Obesity is a chronic disease leading to multiple comorbidities, including type 2 diabetes mellitus (T2DM), cardiovascular disease, and several cancers. Its prevalence has dramatically risen worldwide, making it a major global concern. Although lifestyle interventions remain the cornerstone of management, their effectiveness is often, underscoring the need for novel pharmacological approaches. In this regard, glucagon-like receptor agonists (GLP-1RAs) and the novel dual glucose-dependent insulinotropic polypeptide receptor (GIPR)/GLP-1R agonist, tirzepatide, have shown significant benefits on obesity-related outcomes. Clinical evidence consistently supports their efficacy and safety in promoting weight loss. Furthermore, these agents appear to exert pleiotropic effects by modulating the function of multiple systems, including the cardiovascular, nervous, and gastrointestinal systems. However, the cell type–specific molecular mechanisms underlying their actions in target tissues, particularly adipose tissue, remain incompletely understood.

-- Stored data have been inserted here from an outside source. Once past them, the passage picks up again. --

(** [Math.min(...l)]: [Infinity] for no argument. *)
Definition min (l : list Q) : number :=
  match l with
  | [] => Infinity
  | x :: rest => Fin (fold_left Qmin rest x)
  end.

(** [Math.max(...l)]: [-Infinity] for no argument. *)
Definition max (l : list Q) : number :=
  match l with
  | [] => NegInfinity
  | x :: rest => Fin (fold_left Qmax rest x)
  end.

Definition finite (x : number) : bool :=
  match x with Fin _ => true | _ => false end.

End Js.

(** ** Type definitions (lines 452-536 of the source) *)

Module WebVitals.
Record t := mk {
  firstContentfulPaint : option Q;
  largestContentfulPaint : option Q;
  domContentLoaded : option Q;
  loadComplete : option Q;
  firstByte : option Q
}.
(** The object literal [{}]. *)
Definition empty : t := mk None None None None None.
End WebVitals.

Module SlowestResource.
Record t := mk { name : string; duration : Q }.
End SlowestResource.

Module ResourceMetrics.
Record t := mk {
  totalResources : nat;
  totalSize : Z;
  slowestResource : SlowestResource.t;
  resourceTypes : gmap string nat
}.
End ResourceMetrics.

Module MemorySnapshot.
Record t := mk {
  usedJSHeapSize : Z;
  totalJSHeapSize : Z;
  jsHeapSizeLimit : Z
}.
End MemorySnapshot.

Module PerformanceMetrics.
Record t := mk {
  webVitals : WebVitals.t;
  resources : ResourceMetrics.t;
  memory : option MemorySnapshot.t
}.
End PerformanceMetrics.

Module PerformanceScores.
Record t := mk {
  overall : Q;
  firstContentfulPaint : Q;
  largestContentfulPaint : Q;
  loadTime : Q;
  resourceEfficiency : Q
}.

Definition set_overall (v : Q) (s : t) : t :=
  mk v (firstContentfulPaint s) (largestContentfulPaint s) (loadTime s)
     (resourceEfficiency s).
Definition set_firstContentfulPaint (v : Q) (s : t) : t :=
  mk (overall s) v (largestContentfulPaint s) (loadTime s)
     (resourceEfficiency s).
Definition set_largestContentfulPaint (v : Q) (s : t) : t :=
  mk (overall s) (firstContentfulPaint s) v (loadTime s)
     (resourceEfficiency s).
Definition set_loadTime (v : Q) (s : t) : t :=
  mk (overall s) (firstContentfulPaint s) (largestContentfulPaint s) v
     (resourceEfficiency s).
Definition set_resourceEfficiency (v : Q) (s : t) : t :=
  mk (overall s) (firstContentfulPaint s) (largestContentfulPaint s)
     (loadTime s) v.
(** [b.toString('utf8')] decodes the bytes to text, and the HMAC takes
    the UTF-8 bytes of that text. Well-formed sequences come out as they
    went in; every ill-formed part (a byte that can start nothing, or a
    sequence cut short, up to the byte that breaks it) comes out as one
    U+FFFD, the three bytes EF BF BD. *)
Definition U_FFFD : string :=
  String (Ascii.ascii_of_nat 239)
    (String (Ascii.ascii_of_nat 191) (String (Ascii.ascii_of_nat 189) EmptyString)).

Definition byte_in (lo hi : N) (b : Byte.byte) : bool :=
  ((lo <=? Byte.to_N b) && (Byte.to_N b <=? hi))%N.

Definition byte_is (n : N) (b : Byte.byte) : bool := (Byte.to_N b =? n)%N.

(** A sequence under way: the bytes seen, how many are still to come,
    and the range the next one has to be in. *)
Record Utf8Pending : Type :=
  { seen : string; needed : nat; lower : N; upper : N }.

Definition one_byte (b : Byte.byte) : string := String (Ascii.ascii_of_byte b) EmptyString.

(** A byte where a sequence starts: what it puts out, and the sequence
    it opens. The second byte is held to a narrower range after E0, ED,
    F0 and F4, which shuts out overlong forms, surrogates and what lies
    beyond U+10FFFF. *)
Definition utf8_lead (b : Byte.byte) : string * option Utf8Pending :=
  if byte_in 0 127 b then (one_byte b, None)
  else if byte_in 194 223 b then
    (EmptyString, Some {| seen := one_byte b; needed := 1; lower := 128; upper := 191 |})
  else if byte_in 224 239 b then
    (EmptyString,
     Some {| seen := one_byte b; needed := 2;
             lower := if byte_is 224 b then 160 else 128;
             upper := if byte_is 237 b then 159 else 191 |})
  else if byte_in 240 244 b then
    (EmptyString,
     Some {| seen := one_byte b; needed := 3;
             lower := if byte_is 240 b then 144 else 128;
             upper := if byte_is 244 b then 143 else 191 |})
  else (U_FFFD, None).

Fixpoint utf8_decode (pending : option Utf8Pending) (bytes : list Byte.byte) : string :=
  match bytes with
  | [] => match pending with Some _ => U_FFFD | None => EmptyString end
  | b :: rest =>
      match pending with
      | None => (utf8_lead b).1 +:+ utf8_decode (utf8_lead b).2 rest
      | Some p =>
          if byte_in (lower p) (upper p) b then
            match needed p with
            | S (S more) =>
                utf8_decode
                  (Some {| seen := seen p +:+ one_byte b; needed := S more;
                           lower := 128; upper := 191 |})
                  rest
            | _ => (seen p +:+ one_byte b) +:+ utf8_decode None rest
            end
          else U_FFFD +:+ (utf8_lead b).1 +:+ utf8_decode (utf8_lead b).2 rest
      end
  end.

Definition Buffer_toString_utf8 (b : list Byte.byte) : string := utf8_decode None b.

(** ToBoolean of the arguments: a [Buffer] is an object, hence truthy
    whatever its length. *)
Definition payload_truthy (p : Payload) : bool :=
  match p with
  | PString s => negb (String.eqb s "")
  | PBuffer _ => true
  end.

Definition string_truthy (s : string) : bool := negb (String.eqb s "").

Fixpoint bytes_eqb (a b : list Byte.byte) : bool :=
  match a, b with
  | [], [] => true
  | x :: a', y :: b' => Byte.eqb x y && bytes_eqb a' b'
  | _, _ => false
  end.

(** [crypto.timingSafeEqual] throws when the lengths differ. *)
Definition timingSafeEqual (a b : list Byte.byte) : completion bool :=
  if Nat.eqb (length a) (length b) then Normal (bytes_eqb a b)
  else Throw (RangeError "Input buffers must have the same byte length").

(** [typeof payload === 'string' ? payload : payload.toString('utf8')] *)
Definition payload_string (p : Payload) : string :=
  match p with
  | PString s => s
  | PBuffer b => Buffer_toString_utf8 b
  end.
(** X8: [edit_sg_description] on a super group returns whether the
    user entered a description.  It never adds or removes node data and
    never changes a hint; the text of a node is either what it was or the
    display name of the renamed super group.  When the user cancels,
    the node data and the group manager are untouched.  Selection and
    highlights are never touched. *)
Theorem edit_sg_description_nodes sg0 v :
  let answer := askstr E (get_display_name E sg0 (Some STR_DUMMY_SG_NAME))
                  "Please enter new description" in
  let o := edit_sg_description E (Some sg0) v in
  let v' := final o in
  returned o = Some (bool_decide (is_Some answer))
  ∧ (∀ n, hint <$> node_map v' !! n = hint <$> node_map v !! n)
  ∧ match answer with
    | None => node_map v' = node_map v ∧ gm v' = gm v
    | Some desc =>
        gm v' = set_sg_name E sg0 desc (gm v)
        ∧ ∀ n, text <$> node_map v' !! n = text <$> node_map v !! n
               ∨ text <$> node_map v' !! n
                 = Some (get_display_name E
                           {| sg_addr := sg_addr sg0; id := id sg0;
                              name := desc;
                              is_synthetic := is_synthetic sg0;
                              groups := groups sg0 |} None)
    end
  ∧ selected_nodes v' = selected_nodes v
  ∧ highlighted_nodes v' = highlighted_nodes v.
Proof.
  intros answer o v'. unfold v', o, edit_sg_description. fold answer.
  destruct answer as [desc|]; [|by repeat split].
  cbn [groups].
  set (title := get_display_name E _ None).
  set (v2 := set_gm _ _).
  destruct (retitle_groups_nodes title (groups sg0) v2)
    as (Hh & Ht & Hsel & Hhl & _ & Hgm & _).
  cbv zeta in *.
  assert (Hfinal : ∀ w, node_map (if manual_refresh_mode (options w) then w
                                  else refresh_view w) = node_map w
            ∧ gm (if manual_refresh_mode (options w) then w
                  else refresh_view w) = gm w
            ∧ selected_nodes (if manual_refresh_mode (options w) then w
                              else refresh_view w) = selected_nodes w
            ∧ highlighted_nodes (if manual_refresh_mode (options w) then w
                                 else refresh_view w) = highlighted_nodes w)
    by (intros w; by destruct (manual_refresh_mode (options w))).
  cbn [final returned].
  destruct (Hfinal (retitle_groups title (groups sg0) v2))
    as (-> & -> & -> & ->).
  split; [done|]. split; [exact Hh|]. split; [|by split].
  split; [by rewrite Hgm|exact Ht].
Qed.

End command_properties.


Lemma combine_passes_selection_witness :
  ∃ ids,
    View.log (View.on_menu_combine_ngs Demo.demo_env Demo.both_selected)
    = View.log Demo.both_selected
      ++ [CallCombineNgl
            (map (λ n, View.get_ng_from_ngid n Demo.both_selected) ids);
          RefreshChooser STR_GS_PANEL; RefreshViewer]
    ∧ NoDup ids.
Proof.
  destruct (combine_passes_selection Demo.demo_env Demo.both_selected)
    as (ids & Hlog & _ & Hnd & _).
  - reflexivity.
  - vm_compute. apply le_n.
  - exists ids. split; [exact Hlog|exact Hnd].
Defined.

(** * Further properties of the context menu *)

Section menu_registry_properties.
Import View.
Context (E : env_t).
Local Open Scope Z_scope.

(** *** What the menu operations leave alone *)

Lemma menu_frame_refl v : menu_frame v v.
Proof. by destruct v. Qed.

Lemma menu_frame_trans v1 v2 v3 :
  menu_frame v1 v2 → menu_frame v2 v3 → menu_frame v1 v3.
Proof. unfold menu_frame. intros H1 H2. rewrite H2, H1. reflexivity. Qed.

Lemma menu_frame_fields v v' :
  menu_frame v v' →
  selected_nodes v' = selected_nodes v
  ∧ highlighted_nodes v' = highlighted_nodes v
  ∧ node_map v' = node_map v
  ∧ ng2id v' = ng2id v
  ∧ cur_node v' = cur_node v
  ∧ cur_view_mode v' = cur_view_mode v
  ∧ refresh_mode v' = refresh_mode v
  ∧ gm v' = gm v
  ∧ options v' = options v
  ∧ parent_ref v' = parent_ref v
  ∧ gv v' = gv v
  ∧ form v' = form v.
Proof. intros ->. by repeat split. Qed.

Lemma menu_frame_add_menu label v : menu_frame v (add_menu E label v).2.
Proof.
  unfold add_menu. destruct (bool_decide (label = "-")); [by destruct v|].
  destruct (viewer_add_menu_item E label); by destruct v.
Qed.

Lemma menu_frame_del_menu i v : menu_frame v (del_menu i v).
Proof.
  unfold del_menu. case_decide; [apply menu_frame_refl|].
  destruct (menu_ids v !! i); [by destruct v|apply menu_frame_refl].
Qed.

Lemma menu_frame_set_sel_mode b v : menu_frame v (set_sel_mode E b v).
Proof.
  unfold set_sel_mode.
  set (v1 := if decide _ then _ else _).
  assert (Hv1 : menu_frame v v1).
  { unfold v1. case_decide; [apply menu_frame_del_menu|apply menu_frame_refl]. }
  pose proof (menu_frame_add_menu
                (if b then "End selection mode" else "Start selection mode")
                v1) as H.
  destruct (add_menu E _ v1) as [i v2]. simpl in H.
  eapply menu_frame_trans; [exact Hv1|].
  eapply menu_frame_trans; [exact H|]. by destruct v2.
Qed.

Hence, this review aims to summarize current preclinical evidence on the effects of GLP-1R and dual GIPR/GLP-1R agonists on the function of human-and animal-derived adipocytes. Available data indicate that most studies have been conducted in animal models, both in vivo and in vitro models, which may not fully recapitulate human adipose tissue pathophysiology. Therefore, future studies should prioritize human-derived cell models to better elucidate and address the pathophysiological and pharmacological downstream effects of GLP-1, GIP, and their agonists in humans.